San Clemente-based Verrix LLC is raising capital to support late-stage clinical efforts on its device, which validates processes used to sterilize surgical supplies and equipment.
The company seeks a $6 million to $10 million series B, said Chief Executive Cameron Rouns.
Good for Space
The foundation of Verrix’ technology came from NASA’s investment in planetary protection—every NASA space vehicle traveling to another planetary body is subjected to a rigorous process of cleaning and sterilization.
“The technology needs to meet a higher level of cleanliness for planetary protection, and we are packaging that most advanced technology to revolutionize sterility assurance and help protect patients from hospital-acquired infections,” Rouns said.

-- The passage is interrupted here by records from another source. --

(* ===== verification/Harness.v ===== *)
(** The test harness ([bepository-harness/src/lib.rs]): instances of Syncthing
    driven over their REST interface, and the guard of the process environment
    ([bepository-cli/src/test_env.rs]).

    A request is answered by the network, a type class; the JSON documents are
    the values of serde_json. Calls of [add_peer] run concurrently: their steps
    (a request, taking the mutex) are those of a relation. *)

From Stdlib Require Import ZArith Lia.
From stdpp Require Import base gmap list strings relations.
From S2P Require Import Prelude EnvFile Upgrade StorageUri.

Local Open Scope Z_scope.
Local Open Scope bep_scope.

Module Harness.

(** ** Documents *)

(** [serde_json::Value]; an object is the list of its members. *)
Inductive Value :=
| Null
| Bool (b : bool)
| Number (n : Z)
| Text (s : bytes)
| Array (l : list Value)
| Object (members : list (bytes * Value)).

Fixpoint member (key : bytes) (members : list (bytes * Value)) : option Value :=
  match members with
  | [] => None
  | (k, v) :: rest => if bool_decide (k = key) then Some v else member key rest
  end.

(** [value[key]] *)
Definition index (key : bytes) (v : Value) : Value :=
  match v with Object members => default Null (member key members) | _ => Null end.

Definition as_str (v : Value) : option bytes := match v with Text s => Some s | _ => None end.

Fixpoint set_member (key : bytes) (v : Value) (members : list (bytes * Value)) : list (bytes * Value) :=
  match members with
  | [] => [(key, v)]
  | (k, v0) :: rest => if bool_decide (k = key) then (k, v) :: rest else (k, v0) :: set_member key v rest
  end.

Inductive HarnessError :=
| BinaryNotFound
| Io
| StartupTimeout
| ApiError (status : Z) (body : bytes)
| CertGen
| Reqwest
| Panicked.

(** [config[key].as_array_mut()] and a push: indexing a value for writing panics
    unless it is an object or null. *)
Definition push_to (key : bytes) (item : Value) (config : Value) : result HarnessError Value :=
  let missing := ApiError 0 (lit "missing devices array") in
  match config with
  | Object members =>
      match member key members with
      | Some (Array l) => Ok (Object (set_member key (Array (l ++ [item])) members))
      | _ => Err missing
      end
  | Null => Err missing
  | _ => Err Panicked
  end.

(** ** Requests *)

Inductive Method := GET | POST | PUT | DELETE.

Record Request := mkRequest { method : Method; url : bytes; api_key_header : bytes; json : option Value }.

(** A response: its text and the document it parses as; reading the body may
    fail. *)
Record Response := mkResponse { status : Z; text : result bytes bytes; parsed : option Value }.

Class Network (S : Type) := send : Request -> SE S unit Response.

Record RestClient := mkClient { api_base : bytes; api_key : bytes }.

Section Client.
Context {S : Type} `{!Network S}.
Abbreviation HM := (SE S HarnessError).

Fixpoint digits (fuel : nat) (n : Z) : bytes :=
  match fuel with
  | O => []
  | Datatypes.S fuel' => (if n <? 10 then [] else digits fuel' (n / 10)) ++ [48 + n mod 10]
  end.
(** A [u16] in decimal. *)
Definition port_text (port : Z) : bytes := digits 5 port.

Definition new_client (api_port : Z) (api_key : bytes) : RestClient :=
  mkClient (lit "http://127.0.0.1:" ++ port_text api_port) api_key.

Definition is_success (status : Z) : bool := (200 <=? status) && (status <? 300).

Definition check_status (resp : Response) : result HarnessError Response :=
  if negb (is_success (status resp)) then
    Err (ApiError (status resp) (match text resp with Ok t => t | Err e => lit "failed to read body: " ++ e end))
  else Ok resp.

Definition request (c : RestClient) (m : Method) (path : bytes) (body : option Value) : HM Response := fun s =>
  match send (mkRequest m (api_base c ++ path) (api_key c) body) s with
  | (s', Ok resp) => (s', check_status resp)
  | (s', Err _) => (s', Err Reqwest)
  end.

Definition get (c : RestClient) (path : bytes) : HM Response := request c GET path None.
Definition post_json (c : RestClient) (path : bytes) (body : Value) : HM unit :=
  run! request c POST path (Some body); se_ret tt.
Definition delete (c : RestClient) (path : bytes) : HM unit := run! request c DELETE path None; se_ret tt.

Definition ping (c : RestClient) : HM unit := run! get c (lit "/rest/system/ping"); se_ret tt.

Definition body_json (resp : Response) : HM Value := se_lift (ok_or (parsed resp) Reqwest).

Definition get_my_id (c : RestClient) : HM bytes :=
  do! resp <- get c (lit "/rest/system/status");
  do! body <- body_json resp;
  se_lift (ok_or (as_str (index (lit "myID") body)) (ApiError 0 (lit "missing myID"))).

Definition folder_path (folder_id : bytes) : bytes := lit "/rest/config/folders/" ++ folder_id.

Definition delete_folder (c : RestClient) (folder_id : bytes) : HM unit := delete c (folder_path folder_id).
Definition get_folder (c : RestClient) (folder_id : bytes) : HM Value :=
  do! resp <- get c (folder_path folder_id); body_json resp.
Definition put_folder (c : RestClient) (folder_id : bytes) (config : Value) : HM unit :=
  run! request c PUT (folder_path folder_id) (Some config); se_ret tt.

Definition device_json (device_id addr : bytes) : Value :=
  Object [(lit "deviceID", Text device_id); (lit "name", Text []); (lit "addresses", Array [Text addr]);
          (lit "compression", Text (lit "metadata")); (lit "introducer", Bool false);
          (lit "skipIntroductionRemovals", Bool false)].

Definition add_device (c : RestClient) (device_id addr : bytes) : HM unit :=
  post_json c (lit "/rest/config/devices") (device_json device_id addr).

(** ** Folders *)

Definition folder_json (local_path folder_id : bytes) : Value :=
  Object [(lit "id", Text folder_id); (lit "label", Text []); (lit "path", Text local_path);
          (lit "type", Text (lit "sendreceive")); (lit "devices", Array []); (lit "rescanIntervalS", Number 5);
          (lit "fsWatcherEnabled", Bool true); (lit "fsWatcherDelayS", Number 1)].

(** A handle; [mu] names its mutex. *)
Record FolderHandle := mkHandle { folder_id : bytes; owner_id : bytes; client : RestClient; mu : nat }.

(** [share_named]; [fresh] is the mutex that the handle gets. *)
Definition share_named (c : RestClient) (device_id local_path id : bytes) (fresh : nat) : HM FolderHandle :=
  run! post_json c (lit "/rest/config/folders") (folder_json local_path id);
  se_ret (mkHandle id device_id c fresh).

Definition hex32 (n : Z) : bytes :=
  Upgrade.hex_encode [Z.shiftr n 24 mod 256; Z.shiftr n 16 mod 256; Z.shiftr n 8 mod 256; n mod 256].

(** [share]; [r1] and [r2] are random. *)
Definition share (c : RestClient) (device_id local_path : bytes) (r1 r2 : Z) (fresh : nat) : HM FolderHandle :=
  share_named c device_id local_path (hex32 r1 ++ lit "-" ++ hex32 r2) fresh.

(** Dropping a handle: the failure of the request is only printed. *)
Definition drop_handle (h : FolderHandle) (s : S) : S := fst (delete_folder (client h) (folder_id h) s).

(** *** Concurrent calls of [add_peer] *)

Definition peer_json (peer : bytes) : Value :=
  Object [(lit "deviceID", Text peer); (lit "introducedBy", Text []); (lit "encryptionPassword", Text [])].

(** Where a call is: before the registration of the device, waiting for the mutex,
    holding it, holding it with the extended document, or finished. *)
Inductive Phase :=
| Starting
| Waiting
| Holding
| Fetched (config : Value)
| Finished (r : result HarnessError unit).

Record Caller := mkCaller { on : FolderHandle; peer : bytes; addr : bytes; phase : Phase }.

Record World := mkWorld { network : S; held : gmap nat nat; callers : gmap nat Caller }.

Definition set_phase (c : nat) (call : Caller) (p : Phase) (s : S) (held : gmap nat nat) (w : World) : World :=
  mkWorld s held (<[ c := mkCaller (on call) (peer call) (addr call) p ]> (callers w)).

(** The next step of a call; the mutex is free again however the call ends. *)
Definition add_peer_step (c : nat) (w : World) : World :=
  match callers w !! c with
  | None => w
  | Some call =>
      let h := on call in
      let free := base.delete (mu h) (held w) in
      match phase call with
      | Starting =>
          let '(s', r) := add_device (client h) (peer call) (addr call) (network w) in
          set_phase c call (match r with Ok _ => Waiting | Err e => Finished (Err e) end) s' (held w) w
      | Waiting =>
          match held w !! mu h with
          | Some _ => w
          | None => set_phase c call Holding (network w) (<[ mu h := c ]> (held w)) w
          end
      | Holding =>
          let '(s', r) := get_folder (client h) (folder_id h) (network w) in
          match rbind r (push_to (lit "devices") (peer_json (peer call))) with
          | Ok config => set_phase c call (Fetched config) s' (held w) w
          | Err e => set_phase c call (Finished (Err e)) s' free w
          end
      | Fetched config =>
          let '(s', r) := put_folder (client h) (folder_id h) config (network w) in
          set_phase c call (Finished r) s' free w
      | Finished _ => w
      end
  end.

End Client.

(** ** Processes *)

(** What the harness uses of its machine: temporary directories, ports, files,
    child processes and the clock (milliseconds). *)
Class Host (S : Type) := {
  tempdir : SE S HarnessError bytes;
  remove_dir : bytes -> S -> S;
  find_free_port : SE S HarnessError Z;
  write_file : bytes -> bytes -> SE S HarnessError unit;
  exists_file : bytes -> S -> bool;
  spawn : bytes -> list bytes -> SE S HarnessError nat;
  kill : nat -> S -> S;
  now : S -> Z;
  sleep : Z -> S -> S
}.

Definition COLON : Z := 58.
Definition QUOTE : Z := 34.
Definition quoted (s : string) : bytes := QUOTE :: lit s ++ [QUOTE].

Record InstanceConfig := mkInstance {
  instance_key : bytes; cert_pem : bytes; key_pem : bytes; config_xml : bytes; api_port : Z; bep_port : Z
}.

Definition element (indent : string) (tag : string) (body : bytes) : bytes :=
  lit indent ++ lit "<" ++ lit tag ++ lit ">" ++ body ++ lit "</" ++ lit tag ++ lit ">" ++ [EnvFile.NL].
Definition line (s : string) : bytes := lit s ++ [EnvFile.NL].

Definition config_xml_str (key : bytes) (api bep : Z) : bytes :=
  lit "<configuration version=" ++ quoted "37" ++ lit ">" ++ [EnvFile.NL] ++
  lit "  <gui enabled=" ++ quoted "true" ++ lit " tls=" ++ quoted "false" ++ lit " debugging=" ++ quoted "false" ++
  lit ">" ++ [EnvFile.NL] ++
  element "    " "address" (lit "127.0.0.1:" ++ port_text api) ++
  element "    " "apikey" key ++
  line "  </gui>" ++
  line "  <options>" ++
  element "    " "listenAddress" (lit "tcp://127.0.0.1:" ++ port_text bep) ++
  element "    " "globalAnnounceEnabled" (lit "false") ++
  element "    " "localAnnounceEnabled" (lit "false") ++
  element "    " "relaysEnabled" (lit "false") ++
  element "    " "startBrowser" (lit "false") ++
  element "    " "reconnectionIntervalS" (lit "5") ++
  element "    " "autoUpgradeIntervalH" (lit "0") ++
  element "    " "urAccepted" (lit "-1") ++
  line "  </options>" ++
  line "</configuration>".

(** [generate_api_key] of 32 random bytes. *)
Definition generate_api_key (random : bytes) : bytes := Upgrade.hex_encode random.

(** [generate_config]; the certificate and its key, if they could be made. *)
Definition generate_config (cert : option (bytes * bytes)) (random : bytes) (api bep : Z) :
  result HarnessError InstanceConfig :=
  match cert with
  | None => Err CertGen
  | Some (pem, key) =>
      let k := generate_api_key random in
      Ok (mkInstance k pem key (config_xml_str k api bep) api bep)
  end.

Section Process.
Context {S : Type} `{!Network S} `{!Host S}.
Abbreviation HM := (SE S HarnessError).

(** [find_binary], with the variables that are text. *)
Definition find_binary (vars : gmap bytes bytes) : HM bytes := fun s =>
  (s, match vars !! lit "SYNCTHING_BIN" with
      | Some p => if exists_file p s then Ok p else Err BinaryNotFound
      | None =>
          let candidates := match vars !! lit "PATH" with
                            | Some paths => map (fun dir => StorageUri.path_join dir (lit "syncthing")) (split_char COLON paths)
                            | None => []
                            end in
          ok_or (find (fun p => exists_file p s) candidates) BinaryNotFound
      end).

Verrix was formed in 2013 as a spinoff of the Jet Propulsion Laboratory, commonly known as JPL, and the California Institute of Technology. Co-founder and Chief Scientific Officer Adrian Ponce is a JPL investigator. He helped develop a technology to speed up the sterilization validation process, and founded Verrix using funds from the Environmental Protection Agency and private investors to expand the technology into healthcare.
Rouns was named chief executive last year. He said the company “is presently operating on the basis of a successful series A investment” that closed in 2016, and will use proceeds from the new round to complete product development and commercialization. It plans to file for Food and Drug Administration clearance this year.
Cleanliness
Major factors driving the growth in the sterilization equipment market include the growing aging population, which contributes to an increased volume of surgeries, as well as the rising focus on sterilization and disinfection. Medical equipment sterilization is meant to prevent infection and double surgeries. The latter is a core mission of the Affordable Care Act; under the Hospital Readmission Reduction Program, which launched in 2012, hospitals are penalized financially if they have high readmission rates.
While hospitals and healthcare providers have the option to use single-use devices, cost and waste are factors to consider, according to Rouns.
The current sterilization gold standard includes steam and dry heat. Major players include Maplewood, Minn.-based 3M Co., Swiss device maker Steris AST and Swedish healthcare company Getinge Group.